How to complete this task: Should a line in the entries below contain "match", return that line.

Data provided:
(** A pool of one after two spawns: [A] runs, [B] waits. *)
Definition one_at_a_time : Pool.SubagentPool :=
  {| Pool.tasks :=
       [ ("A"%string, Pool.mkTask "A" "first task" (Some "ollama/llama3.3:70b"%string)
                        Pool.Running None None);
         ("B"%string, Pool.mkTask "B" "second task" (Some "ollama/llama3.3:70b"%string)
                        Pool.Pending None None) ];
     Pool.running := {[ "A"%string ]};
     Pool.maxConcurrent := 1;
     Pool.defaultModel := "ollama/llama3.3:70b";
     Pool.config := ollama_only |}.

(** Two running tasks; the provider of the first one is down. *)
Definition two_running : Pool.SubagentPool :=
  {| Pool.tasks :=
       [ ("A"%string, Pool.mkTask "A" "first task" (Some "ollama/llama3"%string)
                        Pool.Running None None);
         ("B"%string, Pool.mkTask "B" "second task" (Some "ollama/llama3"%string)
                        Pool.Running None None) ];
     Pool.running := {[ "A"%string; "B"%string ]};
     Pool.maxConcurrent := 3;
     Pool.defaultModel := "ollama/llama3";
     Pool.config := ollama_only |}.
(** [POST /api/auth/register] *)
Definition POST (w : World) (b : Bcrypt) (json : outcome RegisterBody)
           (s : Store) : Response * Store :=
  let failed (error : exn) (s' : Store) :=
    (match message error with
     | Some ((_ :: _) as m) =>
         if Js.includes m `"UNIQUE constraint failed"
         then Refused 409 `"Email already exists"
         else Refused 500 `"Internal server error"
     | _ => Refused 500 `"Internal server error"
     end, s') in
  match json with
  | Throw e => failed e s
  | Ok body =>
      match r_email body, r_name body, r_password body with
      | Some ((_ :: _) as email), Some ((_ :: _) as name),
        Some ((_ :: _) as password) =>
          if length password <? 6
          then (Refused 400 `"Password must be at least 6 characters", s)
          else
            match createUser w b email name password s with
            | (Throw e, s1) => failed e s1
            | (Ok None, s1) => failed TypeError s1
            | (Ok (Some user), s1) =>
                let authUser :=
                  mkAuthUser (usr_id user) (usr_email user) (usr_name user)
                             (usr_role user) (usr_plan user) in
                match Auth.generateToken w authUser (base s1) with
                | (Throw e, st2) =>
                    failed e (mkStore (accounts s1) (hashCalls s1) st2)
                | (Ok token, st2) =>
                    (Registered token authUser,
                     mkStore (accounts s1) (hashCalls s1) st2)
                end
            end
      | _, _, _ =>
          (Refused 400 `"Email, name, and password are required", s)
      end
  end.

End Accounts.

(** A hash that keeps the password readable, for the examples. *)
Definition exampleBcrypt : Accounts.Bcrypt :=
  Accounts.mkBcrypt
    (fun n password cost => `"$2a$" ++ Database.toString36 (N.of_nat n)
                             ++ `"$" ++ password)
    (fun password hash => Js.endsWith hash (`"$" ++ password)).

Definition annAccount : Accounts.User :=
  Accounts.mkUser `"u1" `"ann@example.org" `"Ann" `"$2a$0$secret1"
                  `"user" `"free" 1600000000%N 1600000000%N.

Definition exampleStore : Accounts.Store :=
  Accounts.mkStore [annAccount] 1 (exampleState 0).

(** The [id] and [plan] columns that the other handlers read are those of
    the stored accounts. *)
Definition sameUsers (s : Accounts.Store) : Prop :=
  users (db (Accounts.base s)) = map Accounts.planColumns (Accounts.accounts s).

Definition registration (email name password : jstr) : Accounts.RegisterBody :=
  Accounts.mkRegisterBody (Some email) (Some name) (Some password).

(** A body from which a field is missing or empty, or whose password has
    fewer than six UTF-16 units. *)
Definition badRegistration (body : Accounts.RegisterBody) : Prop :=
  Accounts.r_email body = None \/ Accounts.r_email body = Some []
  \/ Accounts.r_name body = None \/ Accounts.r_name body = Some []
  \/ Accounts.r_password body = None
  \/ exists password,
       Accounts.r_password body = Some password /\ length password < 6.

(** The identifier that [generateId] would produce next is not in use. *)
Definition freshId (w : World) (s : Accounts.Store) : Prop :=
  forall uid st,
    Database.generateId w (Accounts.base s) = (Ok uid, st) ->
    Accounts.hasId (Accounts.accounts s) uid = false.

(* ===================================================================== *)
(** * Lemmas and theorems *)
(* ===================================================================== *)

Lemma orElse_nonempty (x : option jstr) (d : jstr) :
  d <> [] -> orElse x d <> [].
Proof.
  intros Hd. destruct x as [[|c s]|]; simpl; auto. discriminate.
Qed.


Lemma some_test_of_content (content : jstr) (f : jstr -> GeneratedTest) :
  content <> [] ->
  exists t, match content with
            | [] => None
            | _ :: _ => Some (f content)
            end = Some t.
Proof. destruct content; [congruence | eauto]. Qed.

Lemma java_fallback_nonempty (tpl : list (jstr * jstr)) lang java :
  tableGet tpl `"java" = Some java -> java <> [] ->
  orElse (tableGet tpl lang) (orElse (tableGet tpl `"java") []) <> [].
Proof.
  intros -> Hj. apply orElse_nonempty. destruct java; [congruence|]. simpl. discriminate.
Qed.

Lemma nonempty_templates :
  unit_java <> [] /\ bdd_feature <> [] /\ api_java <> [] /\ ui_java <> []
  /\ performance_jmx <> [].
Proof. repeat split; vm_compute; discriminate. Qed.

Solution to the exercise:
    (match message error with
  match json with
      match r_email body, r_name body, r_password body with
            match createUser w b email name password s with
                match Auth.generateToken w authUser (base s1) with
  exists t, match content with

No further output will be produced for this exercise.